Registró de nuevo la zona, echando un vistazo a la carretera y a la curvada costa. Tras cerciorarse de que el paraje estaba desierto, sacó su bolsa del asiento trasero, la arrojó bajo una maraña de arbustos y regresó al coche.
Caminando alrededor del sedán con tracción a las cuatro ruedas, se detuvo ante cada neumático, reduciendo la presión del aire de ochenta a veinte libras, golpeando el maletero al pasar, abriendo la puerta del lado del pasajero. Metió la mano en la guantera, arrojó el contrato de alquiler al suelo y sacó su cuchillo de caza. Parecía formar parte de su mano.
Cogió las llaves y abrió el maletero. El claro de luna alumbró a Barbara y a Levon.
—¿Todos bien en clase turista? —preguntó.
Ella gritó a todo pulmón hasta que Henri se agachó para apoyarle el cuchillo en la garganta.
—Barbara, Barbara, deja de gritar. Nadie puede oírte salvo Levon y yo, así que olvidemos la histeria, por favor. No me agrada.
El grito de la mujer se transformó en un jadeo y un sollozo.
—¿Qué demonios hace, Hogan? —Preguntó Levon, moviendo el cuerpo para ver el rostro de su captor—. Soy un hombre razonable. Explíquese.
Henri se puso dos dedos bajo la nariz, imitando un bigote, bajó y engrosó la voz.
—Cómo no, señor McDaniels. Usted es mi máxima prioridad.
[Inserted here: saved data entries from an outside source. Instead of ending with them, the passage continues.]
(* ===== verification/KProc.v ===== *)
(** * Kernel calls: the life of a process (do_fork.c, do_exec.c, do_exit.c, do_newmap.c)

    Segment descriptors and the FPU area, which only the processor reads, are left
    out.  A copy into a kernel variable that faults leaves the variable as it was. *)
From S2P Require Import Prelude PList KMonad Timers Types KState Memory Sched Notify Copy Ipc.
From S2P Require Import Clock Interrupt System KCalls.

Abbreviation m1_p2 := m_w4.
Abbreviation m1_p3 := m_w5.
Abbreviation set_m1_i1 := set_m_w0.
Abbreviation set_m1_p1 := set_m_w3.

(** ** do_newmap.c *)

(** The three segments, each [mem_vir], [mem_phys], [mem_len]. *)
Definition MEMMAP_SIZE : Z := 36.

Definition set_memmap (ws : list Z) (p : proc) : proc :=
  match ws with
  | [a; b; c; d; e; f; g; h; i] =>
      set_p_map_T (mk_mem_map (u32 a) (u32 b) (u32 c))
        (set_p_map_D (mk_mem_map (u32 d) (u32 e) (u32 f))
           (set_p_map_S (mk_mem_map (u32 g) (u32 h) (u32 i)) p))
  | _ => p
  end.

Definition newmap (rp map_ptr : Z) : K Z :=
  do caller <- gets who_e;
  do r <- data_copy_in caller (u32 map_ptr) MEMMAP_SIZE false;
  if negb (fst r =? OK) then ret (fst r)
  else
    do! wr rp (set_memmap (bytes_words (snd r)));
    ret OK.

Definition do_newmap : handler := fun m =>
  do o <- isokendpt (m1_i1 m);
  match o with
  | None => reply EINVAL m
  | Some proc_nr =>
      if iskerneln proc_nr then reply EPERM m
      else do r <- newmap proc_nr (m1_p1 m); reply r m
  end.

(** ** do_fork.c *)

Definition TRACEBIT : Z := 0x100.
Definition PFF_VMINHIBIT : Z := 1.

(** [gen = _ENDPOINT_G(e); if (++gen >= _ENDPOINT_MAX_GENERATION) gen = 1;] *)
Definition next_generation (e : Z) : Z :=
  let gen := _ENDPOINT_G e + 1 in if _ENDPOINT_MAX_GENERATION <=? gen then 1 else gen.

(** The child as a copy of its parent [pp]; [old] is what was in the slot. *)
Definition forked (slot_nr : Z) (old pp : proc) : proc :=
  let c := set_p_fpu_state (if flag_any (p_misc_flags pp) MF_FPU_INITIALIZED
             then p_fpu_state pp else p_fpu_state old) pp in
  let c := set_p_endpoint (_ENDPOINT (next_generation (p_endpoint old)) slot_nr)
             (set_p_nr slot_nr c) in
  let c := set_p_sys_time 0 (set_p_user_time 0 (set_p_retreg 0 c)) in
  let c := set_p_psw (flag_clear (p_psw c) TRACEBIT) c in
  let c := set_p_misc_flags (flag_clear (p_misc_flags c)
             (Z.lor MF_VIRT_TIMER (Z.lor MF_PROF_TIMER MF_SC_TRACE))) c in
  let c := set_p_prof_left 0 (set_p_virt_left 0 c) in
  set_p_ticks_left (Z.quot (p_ticks_left c + 1) 2) c.

Definition do_fork : handler := fun m =>
  do o <- isokendpt (m1_i1 m);
  match o with
  | None => reply EINVAL m
  | Some rpp =>
      let rpc := m1_i2 m in
      do pe <- isemptyp rpp;
      do ce <- isemptyp rpc;
      if pe || negb ce then reply EINVAL m
      else
        do receiving <- RTS_ISSET rpp RTS_RECEIVING;
        if negb receiving then reply EINVAL m
        else
          do pp <- rd rpp (fun p => p);
          do! wr rpc (fun old => forked rpc old pp);
          do pt <- gets (fun s => tm (clock_timers s) (TDeadline rpp));
          do! upd_timer (TDeadline rpc) (fun _ => pt);
          do! wr rpp (fun p => set_p_ticks_left (Z.quot (p_ticks_left p) 2) p);
          do pr <- priv_of rpp;
          do fl <- rdp pr s_flags;
          do! when (flag_any fl SYS_PROC) (
            do! wr rpc (set_p_priv (Some USER_PRIV_ID));
            wr rpc (fun p => set_p_rts_flags (flag_set (p_rts_flags p) RTS_NO_PRIV) p));
          do ep <- rd rpc p_endpoint;
          do va <- rd rpp p_delivermsg_vir;
          let m' := set_m1_p1 va (set_m1_i1 ep m) in
          do r <- newmap rpc (m1_p1 m);
          do dv <- rd rpc p_delivermsg_vir;
          do lin <- umap_local rpc SEG_D dv (Z.of_nat MESSAGE_SIZE);
          do! wr rpc (set_p_delivermsg_lin lin);
          do! when (flag_any (m1_i3 m) PFF_VMINHIBIT) (RTS_LOCK_SET rpc RTS_VMINHIBIT);
          do! RTS_LOCK_UNSET rpc (Z.lor RTS_SIGNALED (Z.lor RTS_SIG_PENDING RTS_P_STOP));
          do! wr rpc (set_p_pending 0);
          reply r m'
  end.

(** ** do_exit.c *)

Definition release_hook (rc h : Z) : K unit :=
  do ep <- rd rc p_endpoint;
  do e <- rdh h hk_proc_nr_e;
  when (ep =? e) (
    do! rm_irq_handler h;
    wrh h (set_hk_proc_nr_e NONE)).

Definition clear_proc (rc : Z) : K unit :=
  do empty <- isemptyp rc;
  if empty : bool then ret tt
  else
    do! for_each (seqZ 0 NR_IRQ_HOOKS) (release_hook rc);
    do! clear_endpoint rc;
    do pr <- priv_of rc;
    do! reset_timer (TAlarm pr);
    do! reset_timer (TDeadline rc);
    do! upd_timer (TDeadline rc) (set_tmr_exp_time 0);
    do! RTS_LOCK_SETFLAGS rc RTS_SLOT_FREE;
    do! wr rc (fun p => set_p_misc_flags (flag_clear (p_misc_flags p) MF_FPU_INITIALIZED) p);
    do pr' <- priv_of rc;
    do fl <- rdp pr' s_flags;
    when (flag_any fl SYS_PROC) (wrp pr' (set_s_proc_nr NONE)).

Definition do_exit : handler := fun m =>
  do who <- gets who_p;
  if (PM_PROC_NR =? who) && negb (m1_i1 m =? SELF) then
    do o <- isokendpt (m1_i1 m);
    match o with
    | None => reply EINVAL m
    | Some exit_e => do! clear_proc exit_e; reply OK m
    end
  else
    do! clear_proc who;
    reply EDONTREPLY m.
—Santo cielo. ¿Usted es Marco? ¡Sí, es él! No puedo creerlo. ¿Cómo ha podido asustarnos así? ¿Qué quiere?
—Quiero que te comportes, Levon. Tú también, Barbara. Si os ponéis traviesos, deberé tomar medidas drásticas. Si os portáis bien, os paso a primera clase. ¿Vale?
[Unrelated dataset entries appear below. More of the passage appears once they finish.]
(* ===== verification/VmCtl.v ===== *)
(** * Kernel calls of VM and the execution of a new program

    SYS_VMCTL (system/do_vmctl.c, arch/i386/arch_do_vmctl.c), by which VM takes the
    requests of [vm_suspend], answers them and sets page tables, and SYS_EXEC
    (system/do_exec.c).  Segment descriptors, the free page-directory slots and the
    translation cache have no counterpart in the state. *)
From S2P Require Import Prelude PList KMonad Timers Types KState Memory Sched Notify Copy Ipc Clock.
From S2P Require Import Interrupt System KCalls KProc Grants.

(** ** do_exec.c *)

Definition P_NAME_LEN : Z := 8.

(** The bytes of [p_name] as the C string they are. *)
Fixpoint name_of (bs : list Z) : string :=
  match bs with
  | [] => EmptyString
  | b :: bs' =>
      if b =? 0 then EmptyString
      else String (Stdlib.Strings.Ascii.ascii_of_N (Z.to_N b)) (name_of bs')
  end.

(** [arch_pre_exec]. *)
Definition arch_pre_exec (rp ip sp : Z) : K unit :=
  do! wr rp (set_p_pc ip);
  wr rp (set_p_sp sp).

Definition do_exec : handler := fun m =>
  do o <- isokendpt (m1_i1 m);
  match o with
  | None => reply EINVAL m
  | Some rp =>
      do mf <- rd rp p_misc_flags;
      do! when (flag_any mf MF_DELIVERMSG) (
        do! clear_misc rp MF_DELIVERMSG;
        wr rp (set_p_delivermsg_lin 0));
      do who <- gets who_e;
      do r <- data_copy_in who (u32 (m1_p2 m)) (P_NAME_LEN - 1) false;
      do! wr rp (set_p_name (if fst r =? OK then name_of (snd r) else "<unset>"));
      do! arch_pre_exec rp (u32 (m1_p3 m)) (u32 (m1_p1 m));
      do! RTS_LOCK_UNSET rp RTS_RECEIVING;
      do! clear_misc rp MF_FPU_INITIALIZED;
      reply OK m
  end.

(** ** do_vmctl.c *)

Definition VMCTL_I386_SETCR3 : Z := 10.
Definition VMCTL_GET_PAGEFAULT : Z := 11.
Definition VMCTL_CLEAR_PAGEFAULT : Z := 12.
Definition VMCTL_I386_GETCR3 : Z := 13.
Definition VMCTL_MEMREQ_GET : Z := 14.
Definition VMCTL_MEMREQ_REPLY : Z := 15.
Definition VMCTL_INCSP : Z := 16.
Definition VMCTL_I386_KERNELLIMIT : Z := 19.
Definition VMCTL_I386_PAGEDIRS : Z := 20.
Definition VMCTL_I386_FREEPDE : Z := 23.
Definition VMCTL_ENABLE_PAGING : Z := 24.
Definition VMCTL_FLUSHTLB : Z := 26.
Definition VMCTL_KERN_PHYSMAP : Z := 27.
Definition VMCTL_KERN_MAP_REPLY : Z := 28.

Definition VMPTYPE_COWMAP : Z := 2.
Definition VMPTYPE_SMAP : Z := 3.
Definition VMPTYPE_SUNMAP : Z := 4.
Definition VMMF_UNCACHED : Z := 1.

(** What the boot code has found: the physical address of the local APIC, when it is
    used, and the base of the kernel's data. *)
Record boot_info := mk_boot_info { bi_lapic : option Z; bi_data_base : Z }.

(** The short [m2_s1] shares its word with unused bytes. *)
Definition set_m2_s1 (v : Z) (m : message) : message :=
  set_m_w6 (i32 (Z.lor (Z.land (u32 (m_w6 m)) 0xFFFF0000) (u16 v))) m.

(** The reply to VMCTL_MEMREQ_GET. *)
Definition memreq_fields (p : proc) (m : message) : message :=
  let v := p_vmrequest p in
  if vr_req_type v =? VMPTYPE_CHECK then
    set_m_w5 (p_endpoint p) (set_m2_s1 (vr_writeflag v)
      (set_m_w2 (i32 (vr_length v)) (set_m_w1 (i32 (vr_start v)) (set_m_w0 (vr_target v) m))))
  else
    set_m_w5 (p_endpoint p) (set_m2_s1 (vr_map_writeflag v) (set_m_w2 (i32 (vr_map_length v))
      (set_m_w4 (i32 (vr_map_vir_s v)) (set_m_w3 (vr_map_ep_s v)
        (set_m_w1 (i32 (vr_map_vir_d v)) (set_m_w0 (vr_target v) m)))))).

Definition memreq_get (m : message) : K (Z * message) :=
  do o <- gets vmrequest;
  match o with
  | None => reply ESRCH m
  | Some rp =>
      do p <- rd rp (fun p => p);
      let ty := vr_req_type (p_vmrequest p) in
      if negb ((ty =? VMPTYPE_CHECK) || (ty =? VMPTYPE_COWMAP) || (ty =? VMPTYPE_SMAP) ||
               (ty =? VMPTYPE_SUNMAP))
      then panic "VMREQUEST wrong type"
      else
        do! wr rp (upd_vmrequest (set_vr_vmresult VMSUSPEND));
        do next <- rd rp (fun p => vr_nextrequestor (p_vmrequest p));
        do! modify (set_vmrequest next);
        reply ty (memreq_fields p m)
  end.

Definition memreq_reply (p : Z) (m : message) : K (Z * message) :=
  do te <- rd p (fun x => vr_target (p_vmrequest x));
  do target <- okendpt te;
  do! wr p (upd_vmrequest (set_vr_vmresult (m1_i3 m)));
  do! RTS_LOCK_UNSET target RTS_VMREQTARGET;
  do type <- rd p (fun x => vr_type (p_vmrequest x));
  if type =? VMSTYPE_KERNELCALL then
    do next <- gets vmrestart;
    do! wr p (upd_vmrequest (set_vr_nextrestart next));
    do! modify (set_vmrestart (Some p));
    reply OK m
  else if (type =? VMSTYPE_DELIVERMSG) || (type =? VMSTYPE_MAP) then
    do! RTS_LOCK_UNSET p RTS_VMREQUEST;
    reply OK m
  else panic "strange request type".

(** [vm_init]. *)
Definition vm_init (newptproc : Z) : K unit :=
  do running <- gets vm_running;
  if running : bool then panic "vm_init: vm_running"
  else
    do! vm_set_cr3 newptproc;
    modify (set_vm_running true).

(** [FIXLINMSG]. *)
Definition FIXLINMSG (rp : Z) : K unit :=
  do dv <- rd rp p_delivermsg_vir;
  do lin <- umap_local rp SEG_D dv (Z.of_nat MESSAGE_SIZE);
  wr rp (set_p_delivermsg_lin lin).

Definition enable_paging (p : Z) (m : message) : K (Z * message) :=
  do! lock;
  do running <- gets vm_running;
  if running : bool then panic "do_vmctl: paging already enabled"
  else
    do! vm_init p;
    do r <- newmap p (m1_i3 m);
    if negb (r =? OK) then panic "do_vmctl: newmap failed"
    else
      do! FIXLINMSG p;
      do! unlock;
      reply OK m.

(** arch_do_vmctl.c *)
Definition get_pagefault (m : message) : K (Z * message) :=
  do o <- gets pagefaults;
  match o with
  | None => reply ESRCH m
  | Some rp =>
      do next <- rd rp p_nextpagefault;
      do! modify (set_pagefaults next);
      do pf <- RTS_ISSET rp RTS_PAGEFAULT;
      if negb pf then panic "non-PAGEFAULT process on pagefault chain"
      else
        do p <- rd rp (fun p => p);
        reply OK (set_m_w2 (i32 (p_pf_flags p)) (set_m_w1 (i32 (p_pf_virtual p)) (set_m_w0 (p_endpoint p) m)))
  end.

Definition set_cr3 (p v : Z) : K unit :=
  do! (if negb (v =? 0) then
         do! wr p (set_p_cr3 (u32 v));
         set_misc p MF_FULLVM
       else
         do! wr p (set_p_cr3 0);
         clear_misc p MF_FULLVM);
  RTS_LOCK_UNSET p RTS_VMINHIBIT.

Definition arch_do_vmctl (b : boot_info) (p : Z) (m : message) : K (Z * message) :=
  let param := m1_i2 m in
  if param =? VMCTL_I386_GETCR3 then
    do cr3 <- rd p p_cr3; reply OK (set_m_w2 (i32 cr3) m)
  else if param =? VMCTL_I386_SETCR3 then do! set_cr3 p (m1_i3 m); reply OK m
  else if param =? VMCTL_INCSP then
    do! wr p (fun x => set_p_sp (u32 (p_sp x + m1_i3 m)) x); reply OK m
  else if param =? VMCTL_GET_PAGEFAULT then get_pagefault m
  else if param =? VMCTL_I386_KERNELLIMIT then
    reply (if u32 (m1_i3 m) <=? bi_data_base b then EINVAL else OK) m
  else if (param =? VMCTL_I386_PAGEDIRS) || (param =? VMCTL_I386_FREEPDE) || (param =? VMCTL_FLUSHTLB)
  then reply OK m
  else reply EINVAL m.

Definition do_vmctl (b : boot_info) : handler := fun m =>
  let ep := if m1_i1 m =? SELF then m_source m else m1_i1 m in
  do o <- isokendpt ep;
  match o with
  | None => reply EINVAL m
  | Some p =>
      let param := m1_i2 m in
      if param =? VMCTL_CLEAR_PAGEFAULT then do! RTS_LOCK_UNSET p RTS_PAGEFAULT; reply OK m
      else if param =? VMCTL_MEMREQ_GET then memreq_get m
      else if param =? VMCTL_MEMREQ_REPLY then memreq_reply p m
      else if param =? VMCTL_ENABLE_PAGING then enable_paging p m
      else if param =? VMCTL_KERN_PHYSMAP then
        match bi_lapic b with
        | Some a =>
            if m1_i3 m =? 0
            then reply OK (set_m_w0 VMMF_UNCACHED (set_m_w4 4096 (set_m_w3 (i32 a) m)))
            else reply EINVAL m
        | None => reply EINVAL m
        end
      else if param =? VMCTL_KERN_MAP_REPLY then reply OK m
      else arch_do_vmctl b p m
  end.

(** ** Mapping memory of other processes (system/do_safemap.c)

    SYS_SAFEMAP, SYS_SAFEREVMAP and SYS_SAFEUNMAP: a grant allows a process to have
    pages of another one mapped into its own address space.  The kernel keeps the table
    [map_info] of such mappings and asks VM to set them up or to take them away; the
    caller is blocked until VM has answered. *)

Definition CLICK_SIZE : Z := 4096.
Definition MAX_MAP_INFO : Z := 20.

(** The entries of [map_info], in the order of the loops. *)
Definition map_slots : list Z := seqZ 0 MAX_MAP_INFO.

Definition wr_map (i : Z) (f : map_info_s -> map_info_s) : K unit :=
  modify (fun s => set_map_info (<[i := f (map_info s i)]> (map_info s)) s).

Definition add_info (grantor grantee gid offset address_Dseg seg address bytes : Z) : K Z :=
  do free <- gets (fun s => find (fun i => mi_flag (map_info s i) =? 0) map_slots);
  match free with
  | None => ret EBUSY
  | Some i =>
      do! wr_map i (fun _ =>
        mk_map_info 1 grantor gid offset address_Dseg grantee seg address bytes);
      ret OK
  end.

(** The conditions of [get_revoke_info] and [get_unmap_info]; [address_Dseg] is
    unsigned and [arg] is an [int]. *)
Definition revoke_match (grantor flag arg : Z) (x : map_info_s) : bool :=
  (mi_flag x =? 1) && (mi_grantor x =? grantor) &&
  (if negb (flag =? 0) then mi_gid x =? arg else mi_address_Dseg x =? u32 arg).

Definition unmap_match (grantee seg address : Z) (x : map_info_s) : bool :=
  (mi_flag x =? 1) && (mi_grantee x =? grantee) && (mi_seg x =? seg) && (mi_address x =? address).

Definition get_info (test : map_info_s -> bool) : K (option Z) :=
  gets (fun s => find (fun i => test (map_info s i)) map_slots).

Definition get_revoke_info (grantor flag arg : Z) : K (option Z) :=
  get_info (revoke_match grantor flag arg).
Definition get_unmap_info (grantee seg address : Z) : K (option Z) :=
  get_info (unmap_match grantee seg address).

Definition clear_info (i : Z) : K unit := wr_map i (set_mi_flag 0).

(** [map_invoke_vm]; [endpoint_lookup] gives NULL for a dead endpoint, and the pointer
    is used without a test. *)
Definition map_invoke_vm (req_type end_d seg_d off_d end_s seg_s off_s size flag : Z) : K Z :=
  do src <- endpoint_lookup end_s;
  do dst <- endpoint_lookup end_d;
  do who <- gets who_e;
  do caller <- endpoint_lookup who;
  do src <- from_ptr src;
  do lin_src <- umap_local src seg_s off_s size;
  do dst <- from_ptr dst;
  do lin_dst <- umap_local dst seg_d off_d size;
  if (lin_src =? 0) || (lin_dst =? 0) then ret EINVAL
  else if negb (lin_src mod CLICK_SIZE =? 0) || negb (lin_dst mod CLICK_SIZE =? 0) then ret EINVAL
  else
    do caller <- from_ptr caller;
    do! RTS_LOCK_SET caller RTS_VMREQUEST;
    do! RTS_LOCK_SET dst RTS_VMREQTARGET;
    do! wr caller (upd_vmrequest (fun v =>
      set_vr_type VMSTYPE_MAP (set_vr_map_writeflag flag (set_vr_map_length size
        (set_vr_map_vir_s lin_src (set_vr_map_ep_s end_s (set_vr_map_vir_d lin_dst
          (set_vr_target end_d (set_vr_req_type req_type v)))))))));
    do next <- gets vmrequest;
    do! wr caller (upd_vmrequest (set_vr_nextrequestor next));
    do! match next with
        | None => do r <- lock_notify SYSTEM VM_PROC_NR; ret tt
        | Some _ => ret tt
        end;
    do! modify (set_vmrequest (Some caller));
    ret OK.

(** The short [m2_s1]. *)
Definition m2_s1 (m : message) : Z := i16 (m_w6 m).

Definition do_safemap : handler := fun m =>
  let offset := u32 (m2_i3 m) in
  let seg := m2_p1 m in
  let address := u32 (m2_l1 m) in
  let bytes := u32 (m2_l2 m) in
  let flag := m2_s1 m in
  let access := Z.lor (Z.lor CPF_MAP CPF_READ) (if negb (flag =? 0) then CPF_WRITE else 0) in
  do who <- gets who_e;
  do r <- verify_grant (m2_i1 m) who (m2_i2 m) bytes access offset;
  match r with
  | inl e => reply e m
  | inr (offset_result, new_grantor) =>
      do r <- add_info new_grantor who (m2_i2 m) offset offset_result seg address bytes;
      if negb (r =? OK) then reply r m
      else
        do r <- map_invoke_vm VMPTYPE_SMAP who seg address new_grantor SEG_D offset_result bytes flag;
        reply r m
  end.

Definition safeunmap (i : Z) : K Z :=
  do p <- gets (fun s => map_info s i);
  do r <- verify_grant (mi_grantor p) (mi_grantee p) (mi_gid p) (mi_bytes p) CPF_MAP (mi_offset p);
  match r with
  | inl e => ret e
  | inr (offset_result, new_grantor) =>
      do r <- map_invoke_vm VMPTYPE_SUNMAP (mi_grantee p) (mi_seg p) (mi_address p)
                new_grantor SEG_D offset_result (mi_bytes p) 0;
      do! clear_info i;
      ret r
  end.

(** [while((p = get()) != NULL) if((r = safeunmap(p)) != OK) return r; return OK;] *)
Fixpoint unmap_loop (fuel : nat) (get : K (option Z)) : K Z :=
  match fuel with
  | O => stuck OutOfFuel
  | S fuel' =>
      do o <- get;
      match o with
      | None => ret OK
      | Some i => do r <- safeunmap i; if negb (r =? OK) then ret r else unmap_loop fuel' get
      end
  end.

(** Every round clears an entry of the table. *)
Definition UNMAP_FUEL : nat := S (Z.to_nat MAX_MAP_INFO).

Definition do_saferevmap : handler := fun m =>
  do who <- gets who_e;
  do r <- unmap_loop UNMAP_FUEL (get_revoke_info who (m2_s1 m) (m2_i2 m));
  reply r m.

Definition do_safeunmap : handler := fun m =>
  do who <- gets who_e;
  do r <- unmap_loop UNMAP_FUEL (get_unmap_info who (m2_p1 m) (u32 (m2_l1 m)));
  reply r m.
Henri cortó las cuerdas de nailon que ceñían las piernas de la mujer y la ayudó a salir del coche y acomodarse en el asiento trasero. Luego fue por el hombre, cortó las cuerdas, lo llevó al asiento trasero y sujetó a ambos con los cinturones de seguridad.
Luego subió al asiento delantero. Trabó las puertas, encendió la luz del techo, estiró la mano hasta la cámara que estaba detrás del espejo retrovisor y la activó.
—Si queréis, podéis llamarme Henri —les dijo a los McDaniels, que lo miraban con los ojos desorbitados. Metió la mano en el bolsillo de la zamarra, sacó un elegante reloj que parecía un brazalete y lo sostuvo frente a ellos.
—¿Veis? Lo prometido. El reloj de Kim. El Rolex. ¿Lo reconocéis? —Y lo metió en el bolsillo de la chaqueta de Levon—. Bien —dijo Henri—, me gustaría contaros qué está pasando y por qué tengo que mataros. A menos que tengáis alguna pregunta.